Deaf Dogs may need a bit more attention but... if your Mini Schnauzer has lost his hearing know that he can still lead a fulfilling happy life!
Deafness in dogs can occur from a variety of reasons. It can occur at birth or develop later on in your Schnauzer's life. Congenital deafness is the type of deafness that occurs from birth. It is usually caused by a defective gene.
Deafness that develops later on in life can occur from trauma or injury, ear infections, drugs, old age, even wax build-up or dirt and hair in your Schnauzer's ear. Some of these reasons for your Schnauzer's deafness may be temporary and some even treatable. For example, deafness caused by an accumulation of wax, hair, or dirt can easily be rectified through proper grooming and care of your Schnauzer's ears.
Is your Schnauzer totally deaf? Deaf dogs can have unilateral deafness or affecting only one of their ears. These dogs still need extra attention and supervision but they are actually partially deaf. A dog with bilateral deafness means both ears of the dog are affected and therefore the dog is totally deaf.
The BAER test or the brainstem auditory evoked response test can detect auditory pathways in the brain through electrical activity in the cochlea (similar to the way an EKG detects electrical activity in one's heart).

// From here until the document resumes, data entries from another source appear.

(* ===== verification/Durability.v ===== *)
(** * Durability of commits (src/src/recovery/logger.h, logger.cpp,
    src/src/recovery/impl/thread_local_logger.cpp, src/src/database_impl.h)

    The composition of the epoch framework, the per-thread log buffers, the
    flusher, the logger and the write-ahead log into one transition system: the
    threads of the database commit ([EndTransaction]: [Enqueue], [MakeMeOffline],
    [AwaitCommitDurability]), the epoch writer hands closed epochs over
    ([EventsOnEpochIsUpdated], [ScheduleFlush]), the flusher collects and
    appends ([FlusherLoop], [FlushThrough]) and publishes the durable epoch
    ([PublishDurable], [PublishFailure]); the process may be killed or lose
    power at any step and starts again through a scan of the log.

    The theorems show that a commit that was acknowledged as durable survives
    every crash, that the durable epoch never runs ahead of the log, and that
    the two checks by which the flusher would stop the process never fire.

    Not modelled: the condition variables (a wait that ends is a step that is
    enabled), tracing.  The callbacks of commits are in Callbacks.v, a change of
    the durability policy in Switch.v. *)

From stdpp Require Import gmap strings.
From S2P Require Import Prelude PackedKeys Types WalDevice Wal WalFrames WalTail WalScan WalRecovery WalSystem StdMap DataItem TxSet StdAlgo LogReplay Recovery Epoch.
Import Replay.

Import EpochFramework.

Module Durability.

(** [Logger::State]. *)
Inductive LoggerState : Type := Running | LoggerFailed (failure_errno : Z) | Stopped.

(** A thread between its commits, between [Enqueue] and the capture of the
    policy, between that and [MakeMeOffline] with whether it will wait, or in
    [AwaitCommitDurability]. *)
Inductive Session : Type :=
| Quiet
| Enqueued (r : LogRecord.t)
| Committed (r : LogRecord.t) (awaits_durability : bool)
| Awaiting (r : LogRecord.t).

(** The record a session is about. *)
Definition session_record (s : Session) : option LogRecord.t :=
  match s with Quiet => None | Enqueued r | Committed r _ | Awaiting r => Some r end.

(** Where the flusher is in [FlusherLoop] and [FlushThrough]. *)
Inductive FlusherPc : Type :=
| Waiting
| Entering (target : Z)
| Collecting (target durable_before : Z) (k : nat)
| Appending (target : Z)
| Failing (error_number : Z)
| Reporting (error_number : Z)
| Publishing (target : Z)
| Exited
| FlusherAborted.

(** One run of the process. *)
Record Proc := mkProc {
  epochs : EpochFramework.State;
  sessions : list Session;
  nodes : list LogRecords;
  notice : option Z;
  pending_closed_ : Z;
  stop_requested_ : bool;
  failed_ : bool;
  carry_ : list (Z * LogRecords);
  flusher : FlusherPc;
  durable_epoch_ : Z;
  logger_state : LoggerState;
  wal_ : Wal;
  (** every record enqueued in this run *)
  enqueued : LogRecords;
}.

(** *** The steps of a run *)

Definition set_epochs (p : Proc) (e : EpochFramework.State) (n : option Z) : Proc :=
  mkProc e (sessions p) (nodes p) n (pending_closed_ p) (stop_requested_ p) (failed_ p) (carry_ p) (flusher p)
    (durable_epoch_ p) (logger_state p) (wal_ p) (enqueued p).

Definition set_session (p : Proc) (i : nat) (s : Session) : Proc :=
  mkProc (epochs p) (<[i := s]> (sessions p)) (nodes p) (notice p) (pending_closed_ p) (stop_requested_ p) (failed_ p)
    (carry_ p) (flusher p) (durable_epoch_ p) (logger_state p) (wal_ p) (enqueued p).

Definition set_flusher (p : Proc) (f : FlusherPc) : Proc :=
  mkProc (epochs p) (sessions p) (nodes p) (notice p) (pending_closed_ p) (stop_requested_ p) (failed_ p)
    (carry_ p) f (durable_epoch_ p) (logger_state p) (wal_ p) (enqueued p).

(** [Enqueue] on the thread's node. *)
Definition enqueue (p : Proc) (i : nat) (buffer : LogRecords) (r : LogRecord.t) : Proc :=
  mkProc (epochs p) (<[i := Enqueued r]> (sessions p)) (<[i := buffer]> (nodes p)) (notice p) (pending_closed_ p)
    (stop_requested_ p) (failed_ p) (carry_ p) (flusher p) (durable_epoch_ p) (logger_state p) (wal_ p) (enqueued p ++ [r]).

Definition ScheduleFlush (closed : Z) (p : Proc) : Proc :=
  if stop_requested_ p || failed_ p then p
  else mkProc (epochs p) (sessions p) (nodes p) (notice p)
         (if pending_closed_ p <? closed then closed else pending_closed_ p) (stop_requested_ p) (failed_ p) (carry_ p)
         (flusher p) (durable_epoch_ p) (logger_state p) (wal_ p) (enqueued p).

(** [EventsOnEpochIsUpdated]. *)
Definition EventsOnEpochIsUpdated (updated_epoch : Z) (p : Proc) : Proc :=
  set_epochs (if 3 <=? updated_epoch then ScheduleFlush (updated_epoch - 2) p else p) (epochs p) None.

(** The first half of [StopAndDrainFlusher], and [PublishStopped], which runs
    once the flusher has been joined. *)
Definition RequestStop (p : Proc) : Proc :=
  mkProc (epochs p) (sessions p) (nodes p) (notice p) (pending_closed_ p) true (failed_ p) (carry_ p) (flusher p)
    (durable_epoch_ p) (logger_state p) (wal_ p) (enqueued p).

The test is performed for each ear to determine whether or not the dog has partial hearing or is totally deaf. The test is the most reliable way to determine if a dog is deaf.
Dogs that are losing their ability to hear or have become deaf begin to behave differently. Below are the top 5 warning signs your dog may be experiencing trouble with his hearing.
If you observe any of these warning signals or other major changes in your dog's behavior, make an appointment to have your veterinarian take a closer look at your dog. Your Schnauzer's vet will be able to perform the necessary tests to determine if your dog is deaf or losing his hearing and if so, will it be treatable.
Depending on the underlying cause of deafness, your veterinarian may put your dog on antibiotics, prescribe topical medications, have your Schnauzer's ears professionally cleaned out to remove any blockage, etc...
If there is no
treatment that will help your dog's hearing, you will need to
make some adjustments in the way you communicate and supervise your
Schnauzer from here on out.
If your Schnauzer's hearing loss is untreatable, you will need to learn to communicate and supervise your dog differently than before. Owners must train their dog to respond to hand signals. Much like a deaf person responds and communicates through sign language.
In order to be successful training your deaf dog, you will need added patience and understanding. (This is yet another reason as to why it is good to train your Schnauzer from the beginning with both verbal and hand cues).
Another important change you need to make is in the way you supervise your Schnauzer. Since your Schnauzer won't be able to hear oncoming traffic and other dangers in his environment, it will be up to you to pay close attention to his whereabouts and activities. Even partially hearing dogs can get confused and disoriented not knowing what direction a sound came from.
As a safety precaution, always keep your deaf Schnauzer leashed to prevent accidents from occurring. And to help you locate your dog even within your home you could place a bell on your dog's collar so you can hear him moving about. Remember, your deaf Schnauzer won't hear you calling him for dinner.
Helpful tip and word of caution for owners of deaf dogs: Dogs that have lost their hearing are usually more easily startled when approached from behind. This can cause them to react negatively. The best approach to a dog that is hearing impaired is always head on. Also, if your dog is sleeping, stomp on the floor before approaching him. The vibrations will wake him so he sees you coming. This is an important safety tip and one particularly important for children to know about concerning handling their deaf dog.